20:45  Why haven’t professional teams employed more full-time Sports Dietitians.

  • Small head count sports may not be able to rationalize a full-time sports dietitian.
  • These RD’s are probably a better fit for the small head count sports: strength RD, sports medicine RD, psyche RD, administrative RD, food service RD, chef RD, etc.  They have daily functions and aren’t just waiting for an opportunity to provide nutrition education to athletes.
  • If an RD can show skills around managing food supply in the pro setting, that’s huge!  Along with all the other assets an RD brings to the table, it's then easier to rationalize a full-time sports dietitian.
  • Other professionals (sports medicine, strength and ops) have been performing nutrition related responsibilities and often do not want to give them up because they feel that they won’t be as important to the team or organization.

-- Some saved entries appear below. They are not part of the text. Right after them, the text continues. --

Fixpoint errors_induct (e : ValidationErrors) : P e :=
  match e with
  | VErrors fs =>
      HE fs ((fix go (fs : list (string * ValidationErrorsKind)) : Forall (fun f => Q f.2) fs :=
                match fs with
                | [] => Forall_nil _
                | f :: fs => @List.Forall_cons _ _ f fs (kind_induct f.2) (go fs)
                end) fs)
  end
with kind_induct (k : ValidationErrorsKind) : Q k :=
  match k with
  | VField es => HF es
  | VStruct e => HS e (errors_induct e)
  | VList its =>
      HL its ((fix go (its : list (Z * ValidationErrors)) : Forall (fun i => P i.2) its :=
                match its with
                | [] => Forall_nil _
                | i :: its => @List.Forall_cons _ _ i its (errors_induct i.2) (go its)
                end) its)
  end.
End Induction.

(** Successive insertions, and the first entry of a key. *)
Fixpoint insert_all (l : list (string * Value)) (acc : gmap string Value) : gmap string Value :=
  match l with [] => acc | (k, v) :: l => insert_all l (<[k := v]> acc) end.
Fixpoint assoc {A} (key : string) (l : list (string * A)) : option A :=
  match l with [] => None | (k, a) :: l => if bool_decide (k = key) then Some a else assoc key l end.
(** [queue_for] an error packet for a malformed frame, ignoring the outcome. *)
Definition reject_frame (connection_id code message : string) : M W ServerError Flow :=
  ignore (queue_for connection_id (frame_error_packet 0 code message (default_encryption self))) ;;
  mret Continue.

Definition on_binary (connection_id : string) (peer : SocketAddr) (reader_codec : FrameCodec)
    (now : Z) (bs : bytes) : M W ServerError Flow :=
  if bool_decide (blen bs < 5) then
    reject_frame connection_id "frame_too_short" "frame must be at least 5 bytes"
  else
    b0 ← lift (index bs 0);
    b1 ← lift (index bs 1);
    b2 ← lift (index bs 2);
    b3 ← lift (index bs 3);
    let declared := from_be_bytes b0 b1 b2 b3 in
    if bool_decide (server_max_frame_bytes self < declared \/ declared <> blen bs - 4) then
      reject_frame connection_id "frame_too_large"
        ("declared frame_len " +:+ pretty declared +:+ " is invalid (actual payload "
         +:+ pretty (blen bs - 4) +:+ ", limit " +:+ pretty (server_max_frame_bytes self) +:+ ")")
    else if bool_decide (server_max_frame_bytes self < blen bs) then
      reject_frame connection_id "frame_too_large"
        ("frame size " +:+ pretty (blen bs) +:+ " exceeds limit "
         +:+ pretty (server_max_frame_bytes self))
    else
      let frame_len := blen bs in
      packet ← lift (map_err SProtocol (decode reader_codec bs));
      let data := is_data_message (env_body packet) in
      verdict ← (if data then check_limiter connection_id (fst peer) frame_len now else mret None);
      match verdict with
      | Some Limited | Some Banned => refuse connection_id (env_body packet) ;; mret Continue
      | Some Allowed | None =>
          if data then mret (SpawnHandler packet)
          else process_packet connection_id (Some peer) packet ;; mret Continue
      end.
Inductive server_step : W -> W -> Prop :=
| SConnect conn peer now hello auth f1 f2 w :
    server_step w (connect s conn peer now hello auth f1 f2 w).2
| SNotice conn w : server_step w (send_notice s conn w).2
| SRead conn peer rc now next w : server_step w (reader_step s conn peer rc now next w).2
| STask conn peer packet w : server_step w (process_packet s conn peer packet w).2
| SWrite conn rc failure w : server_step w (writer_step conn rc failure w)
| SBeat conn failure w : server_step w (heartbeat conn failure w)
| SBroadcast name data atts w : server_step w (broadcast_event (handle s) name data atts w).2
| SSendTo conn name data atts w : server_step w (send_event_to (handle s) conn name data atts w).2
| SClosing conn w : server_step w (begin_teardown conn w).2
| SClosed conn peer r w : server_step w (end_teardown s conn peer r w).2
| SCleanup now w : server_step w (cleanup_tick now w).

(** *** Application handlers that keep a property of the shared state *)
Definition keeps (P : W -> Prop) {Ctx E A} (h : Ctx -> M W E A) : Prop := forall ctx, preserves P (h ctx).
Definition handlers_keep (P : W -> Prop) : Prop :=
  Forall (keeps P) (filters s) /\ map_Forall (fun _ h => keeps P h) (routes s)
  /\ map_Forall (fun _ h => keeps P h) (event_handlers s)
  /\ Forall (keeps P) (connection_handlers s) /\ Forall (keeps P) (disconnect_handlers s)
  /\ match exception_handler s with Some h => keeps P h | None => True end
  /\ match auth_handler s with Some h => keeps P h | None => True end.

(** What the runtime does around them keeps it, too. *)
Section Keeps.
Context (P : W -> Prop) (Hk : handlers_keep P).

23:40  Where does he see the field of Sports Dietetics in 10 years.

  • Trending towards more than one full-timer in the collegiate ranks. 
  • As more high performance directors are brought in to orchestrate what medicine, strength and nutrition are doing, the things that really impact performance, we'll see directors doing more of their own hiring, and creating a real team for sports services.
  • As the high performance model moves in, we’ll see nutrition continue to proliferate.

26:56  How the group CPSDA (Collegiate, Professional Sports Dietitians Association) got started?

  • A group of full-time college folks sitting in a hallway at a SCAN meeting.  
  • After realizing SCAN wasn’t going to move quickly enough for their agenda, they decided to form their own group.
  • Wanted to share experience and knowledge to help groom future sports dietitians.